(* ===== verification/VmGrow.v ===== *)
(** * Building address spaces

    The operations of [kernel/vm.c] that add pages to an address space:
    [setupkvm], [allocuvm] and [copyuvm].  Each either succeeds, and the new
    pages come from the free list, or gives back what it took. *)

From Stdlib Require Import ZArith Lia.
From stdpp Require Import base gmap list strings.
From S2P Require Import Prelude Mmu Mem CString Spinlock Kalloc Vm VmTables VmSpace.

Section grow.
Context `{Linker}.

(** ** Definitions *)

(** Bytes outside the pages [P] and outside the free pages are the same in
    both memories. *)
Definition untouched (P : Z -> Prop) (m : mem) (fl : list Z) (m' : mem) : Prop :=
  forall a, (forall q, P q -> ~ in_page q a) ->
    (forall q, q ∈ fl -> ~ in_page q a) -> ld8 m' a = ld8 m a.

(** The address space [d] has grown by the pages that left the free list; the
    pages it had keep their contents, except for its tables. *)
Definition grown (d : Z) (m : mem) (fl : list Z) (m' : mem) (fl' : list Z) : Prop :=
  (forall q, q ∈ fl' -> q ∈ fl) /\
  (forall q, space_page m' d q <-> space_page m d q \/ (q ∈ fl /\ q ∉ fl')) /\
  (forall q, pt_page m' d q -> pt_page m d q \/ q ∈ fl) /\
  untouched (pt_page m d) m fl m'.

(** The address space [d] is gone and its pages are free. *)
Definition destroyed (d : Z) (m : mem) (fl : list Z) (m' : mem) (fl' : list Z) : Prop :=
  (forall q, q ∈ fl' <-> q ∈ fl \/ space_page m d q) /\ untouched (space_page m d) m fl m'.

(** The kernel part of an address space: what the entries [ks] of [kmap] say
    about [va]. *)
Definition ent_pages (e : kmap_entry) : Z := u32 (km_end e - km_start e) / 4096.

Definition in_ent (e : kmap_entry) (va : Z) : bool :=
  (km_virt e <=? va) && (va <? km_virt e + 4096 * ent_pages e).

Fixpoint kmap_pte (ks : list kmap_entry) (va : Z) : Z :=
  match ks with
  | [] => 0
  | e :: ks' =>
      if in_ent e va
      then leaf (km_start e + 4096 * ((va - km_virt e) / 4096)) (km_perm e)
      else kmap_pte ks' va
  end.

(** ** [grown] and [destroyed] *)

Lemma grown_refl d m fl : grown d m fl m fl.
Proof. split; [done|]. split; [intros q; tauto|]. split; [auto|done]. Qed.

Lemma grown_trans d m1 f1 m2 f2 m3 f3 :
  grown d m1 f1 m2 f2 -> grown d m2 f2 m3 f3 -> grown d m1 f1 m3 f3.
Proof.
  intros (A1 & B1 & T1 & C1) (A2 & B2 & T2 & C2). split; [auto|]. split; [|split].
  - intros q. rewrite B2, B1. destruct (decide (q ∈ f2)); [|intuition auto].
    specialize (A1 q). intuition auto.
  - intros q [Hq|Hq]%T2; auto.
  - intros a Ha Hf. rewrite C2; [by apply C1| |].
    + intros q [Hq|Hq]%T1; auto.
    + intros q Hq. auto.
Qed.

Lemma grown_destroyed d m1 f1 m2 f2 m3 f3 :
  grown d m1 f1 m2 f2 -> destroyed d m2 f2 m3 f3 -> destroyed d m1 f1 m3 f3.
Proof.
  intros (A1 & B1 & T1 & C1) [A2 C2]. split.
  - intros q. rewrite A2, B1. specialize (A1 q).
    destruct (decide (q ∈ f2)); intuition auto.
  - intros a Ha Hf. rewrite C2; [apply C1; [|done]| |].
    + intros q Hq. apply Ha. by right.
    + intros q [Hq|[Hq _]]%B1; auto.
    + intros q Hq. auto.
Qed.

Lemma freevm_destroys s fl d :
  as_ok s fl d ->
  wp (freevm d) (fun _ s' => exists fl', kst_ok s' fl' /\ k_same s s' /\
     destroyed d (k_mem s) fl (k_mem s') fl') s.
Proof.
  intros Hok. eapply wp_mono; [by apply freevm_spec|].
  intros _ s' (fl' & H1 & H2 & [H3 H4]). exists fl'. split; [done|]. split; [done|].
  split; [done|]. intros a Ha _. by apply H4.
Qed.

(** Changing only tables, with the user mapping as it was, is growing. *)
Lemma ext_grown d m fl m' fl' :
  ext d m fl m' fl' ->
  (forall q, mapped_frame m' d 0 SHAREBASE q <-> mapped_frame m d 0 SHAREBASE q) ->
  grown d m fl m' fl'.
Proof.
  intros ((u & ->) & B & _ & C) Hm. split; [set_solver|]. split; [|split].
  - intros q. unfold space_page. rewrite Hm, B. tauto.
  - intros q [|[]]%B; auto.
  - done.
Qed.

Lemma ext_owned d m fl m' fl' :
  ext d m fl m' fl' -> owned m fl d ->
  (forall va, 0 <= va < SHAREBASE -> lookup_pte m' d va = lookup_pte m d va) -> owned m' fl' d.
Proof.
  intros ((u & ->) & B & _) [O1 O2] Hl. unfold owned, frame. split.
  - intros va Hva. rewrite Hl by done. intros Hp. destruct (O1 va Hva Hp) as (P1 & P2 & P3).
    split; [done|]. rewrite B. unfold frame in *. set_solver.
  - intros va va' Hva Hva'. rewrite !Hl by done. by apply O2.
Qed.

Lemma mapped_frame_ext m m' d lo hi :
  0 <= lo -> hi <= SHAREBASE ->
  (forall va, 0 <= va < SHAREBASE -> lookup_pte m' d va = lookup_pte m d va) ->
  forall q, mapped_frame m' d lo hi q <-> mapped_frame m d lo hi q.
Proof.
  intros Hlo Hhi Hl q. unfold mapped_frame, frame.
  split; intros (va & Hva & Hp & ->); exists va; rewrite Hl in * by lia; done.
Qed.

(** ** [setupkvm] *)

Definition ent_ok (e : kmap_entry) : Prop :=
  KERNBASE <= km_virt e /\ km_virt e mod 4096 = 0 /\ 0 < ent_pages e /\
  u32 (km_end e - km_start e) = 4096 * ent_pages e /\
  km_virt e + 4096 * ent_pages e <= W32 /\
  0 <= km_start e /\ km_start e mod 4096 = 0 /\ km_start e + 4096 * ent_pages e <= W32 /\
  0 <= km_perm e < 4096.

(** The entries are in increasing order and do not overlap. *)
Fixpoint ents_sorted (lo : Z) (ks : list kmap_entry) : Prop :=
  match ks with
  | [] => True
  | e :: ks' => lo <= km_virt e /\ ent_ok e /\ ents_sorted (km_virt e + 4096 * ent_pages e) ks'
  end.

Lemma kmap_sorted : ents_sorted KERNBASE kmap.
Proof.
  pose proof kdata_aligned as K1. pose proof kdata_text as K2.
  pose proof kdata_end as K3. pose proof kend_entry as K4.
  unfold kmap, ents_sorted, ent_ok, ent_pages. simpl. rewrite !V2P_eq by (mmu; lia).
  change (u32 (EXTMEM - 0)) with 0x100000. change (u32 (0 - DEVSPACE)) with 0x2000000.
  rewrite !u32_small by (mmu; dlia). mmu. dlia.
Qed.

Lemma ent_leaf_aligned e va :
  ent_ok e -> (km_start e + 4096 * ((va - km_virt e) / 4096)) mod 4096 = 0.
Proof. intros (_ & _ & _ & _ & _ & _ & E & _). dlia. Qed.

Lemma in_ent_lo e va : in_ent e va = true -> km_virt e <= va < km_virt e + 4096 * ent_pages e.
Proof. unfold in_ent. intros E. zbool. lia. Qed.

Lemma kmap_pte_low ks : forall lo va, ents_sorted lo ks -> va < lo -> kmap_pte ks va = 0.
Proof.
  induction ks as [|e ks IH]; intros lo va Hs Hva; [done|]. simpl in *.
  destruct Hs as (H1 & (_ & _ & Hp & _) & H2). destruct (in_ent e va) eqn:E.
  - apply in_ent_lo in E. lia.
  - apply (IH (km_virt e + 4096 * ent_pages e)); [done|lia].
Qed.

Definition no_user (m : mem) (d : Z) : Prop :=
  forall va, 0 <= va < KERNBASE -> present (lookup_pte m d va) = false.

Lemma no_user_owned m fl d : no_user m d -> owned m fl d.
Proof.
  intros Hn. split; intros va; [intros Hva Hp|intros va' Hva _ Hp];
    rewrite Hn in Hp by (mmu; lia); done.
Qed.

Lemma no_user_grown m fl d m' fl' :
  no_user m d -> no_user m' d -> ext d m fl m' fl' -> grown d m fl m' fl'.
Proof.
  intros Hn Hn' Hx. apply ext_grown; [done|]. intros q.
  split; intros (va & Hva & Hp & _); rewrite ?Hn, ?Hn' in Hp by (mmu; lia); done.
Qed.

(** The directory slots of the kernel part. *)
Definition kslots : list Z := seqZ 512 56 ++ seqZ 1016 8.

Definition ent_slots (e : kmap_entry) : Prop :=
  forall va, km_virt e <= va < km_virt e + 4096 * ent_pages e -> PDX va ∈ kslots.

Lemma kmap_slots : Forall ent_slots kmap.
Proof.
  pose proof kdata_aligned as K1. pose proof kdata_text as K2.
  pose proof kdata_end as K3. pose proof kend_entry as K4.
  assert (Hr : forall va, (0x80000000 <= va < 0x8E000000 \/ 0xFE000000 <= va < W32) -> PDX va ∈ kslots).
  { intros va Hva. unfold kslots. rewrite elem_of_app, !elem_of_seqZ, PDX_eq by (mmu; lia).
    mmu. dlia. }
  unfold kmap. rewrite !Forall_cons. unfold ent_slots, ent_pages. simpl.
  rewrite !V2P_eq by (mmu; lia).
  change (u32 (EXTMEM - 0)) with 0x100000. change (u32 (0 - DEVSPACE)) with 0x2000000.
  rewrite !u32_small by (mmu; dlia).
  split_and!; [..|apply Forall_nil_2]; intros va Hva; apply Hr; mmu; dlia.
Qed.

Lemma ntables_le m d :
  (forall j, 0 <= j < 1024 -> present (pde m d j) = true -> j ∈ kslots) -> (ntables m d <= 64)%nat.
Proof.
  intros Hs. change 64%nat with (length kslots). unfold ntables.
  apply submseteq_length, NoDup_submseteq; [apply NoDup_filter, NoDup_seqZ|].
  intros j. rewrite list_elem_of_filter, elem_of_seqZ. intros [Hp Hj]. apply Hs; [lia|done].
Qed.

******

TASK DIRECTIONS: The output must consist solely of the lines from the first line of the records through the line containing "(** ** Definitions *)", reproduced exactly.

RESPONSE BOX:
(* ===== verification/VmGrow.v ===== *)
(** * Building address spaces

    The operations of [kernel/vm.c] that add pages to an address space:
    [setupkvm], [allocuvm] and [copyuvm].  Each either succeeds, and the new
    pages come from the free list, or gives back what it took. *)

From Stdlib Require Import ZArith Lia.
From stdpp Require Import base gmap list strings.
From S2P Require Import Prelude Mmu Mem CString Spinlock Kalloc Vm VmTables VmSpace.

Section grow.
Context `{Linker}.

(** ** Definitions *)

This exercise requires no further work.